-------- Given records --------

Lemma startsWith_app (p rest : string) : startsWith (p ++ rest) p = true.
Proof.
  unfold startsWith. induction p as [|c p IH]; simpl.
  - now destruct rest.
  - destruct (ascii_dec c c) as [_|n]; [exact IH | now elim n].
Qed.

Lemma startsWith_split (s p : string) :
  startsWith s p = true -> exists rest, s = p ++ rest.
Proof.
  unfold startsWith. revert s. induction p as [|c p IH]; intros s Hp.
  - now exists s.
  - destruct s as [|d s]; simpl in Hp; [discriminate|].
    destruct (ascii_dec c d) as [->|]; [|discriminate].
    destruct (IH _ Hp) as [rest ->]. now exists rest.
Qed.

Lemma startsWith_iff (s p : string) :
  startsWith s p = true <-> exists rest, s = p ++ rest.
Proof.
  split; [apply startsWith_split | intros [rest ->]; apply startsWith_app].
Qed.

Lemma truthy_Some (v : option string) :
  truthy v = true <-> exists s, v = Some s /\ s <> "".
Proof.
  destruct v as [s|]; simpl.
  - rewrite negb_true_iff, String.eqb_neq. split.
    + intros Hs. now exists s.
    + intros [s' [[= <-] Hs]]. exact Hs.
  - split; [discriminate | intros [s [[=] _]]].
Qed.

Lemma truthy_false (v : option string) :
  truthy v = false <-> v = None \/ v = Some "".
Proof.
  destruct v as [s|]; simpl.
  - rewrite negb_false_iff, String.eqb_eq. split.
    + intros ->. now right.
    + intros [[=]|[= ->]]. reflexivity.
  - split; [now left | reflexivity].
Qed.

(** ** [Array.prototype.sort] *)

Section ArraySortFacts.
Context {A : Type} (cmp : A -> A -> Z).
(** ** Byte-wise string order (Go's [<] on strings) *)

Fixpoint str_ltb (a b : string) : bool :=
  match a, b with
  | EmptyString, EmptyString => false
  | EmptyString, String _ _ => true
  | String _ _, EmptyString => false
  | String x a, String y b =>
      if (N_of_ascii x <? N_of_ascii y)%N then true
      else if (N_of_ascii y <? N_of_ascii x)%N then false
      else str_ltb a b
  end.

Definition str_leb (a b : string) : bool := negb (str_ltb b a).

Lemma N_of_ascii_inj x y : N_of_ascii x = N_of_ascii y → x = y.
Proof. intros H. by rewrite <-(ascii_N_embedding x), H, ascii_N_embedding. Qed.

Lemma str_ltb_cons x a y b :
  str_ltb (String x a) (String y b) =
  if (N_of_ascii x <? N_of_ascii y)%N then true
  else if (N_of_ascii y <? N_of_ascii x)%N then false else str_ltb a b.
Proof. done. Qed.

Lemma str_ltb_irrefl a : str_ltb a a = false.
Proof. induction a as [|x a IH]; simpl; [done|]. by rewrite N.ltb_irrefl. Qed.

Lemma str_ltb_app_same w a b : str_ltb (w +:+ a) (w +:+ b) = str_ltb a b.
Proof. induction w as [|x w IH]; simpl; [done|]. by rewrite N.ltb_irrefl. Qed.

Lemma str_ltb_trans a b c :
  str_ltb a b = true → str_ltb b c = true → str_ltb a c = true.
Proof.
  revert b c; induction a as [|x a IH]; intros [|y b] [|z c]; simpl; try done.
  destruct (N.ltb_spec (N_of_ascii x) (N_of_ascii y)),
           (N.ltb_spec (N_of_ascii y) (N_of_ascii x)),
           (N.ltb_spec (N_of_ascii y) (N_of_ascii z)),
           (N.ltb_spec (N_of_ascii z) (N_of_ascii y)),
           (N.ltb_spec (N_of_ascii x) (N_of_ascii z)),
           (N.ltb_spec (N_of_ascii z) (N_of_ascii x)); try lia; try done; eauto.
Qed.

--------

● How to complete this task
Out of the data above, set down the lines from the one with "- destruct s" to the one with "Hs]]. exact Hs.", both included, exactly as written and with no additions.

● Exercise solution
  - destruct s as [|d s]; simpl in Hp; [discriminate|].
    destruct (ascii_dec c d) as [->|]; [|discriminate].
    destruct (IH _ Hp) as [rest ->]. now exists rest.
Qed.

Lemma startsWith_iff (s p : string) :
  startsWith s p = true <-> exists rest, s = p ++ rest.
Proof.
  split; [apply startsWith_split | intros [rest ->]; apply startsWith_app].
Qed.

Lemma truthy_Some (v : option string) :
  truthy v = true <-> exists s, v = Some s /\ s <> "".
Proof.
  destruct v as [s|]; simpl.
  - rewrite negb_true_iff, String.eqb_neq. split.
    + intros Hs. now exists s.
    + intros [s' [[= <-] Hs]]. exact Hs.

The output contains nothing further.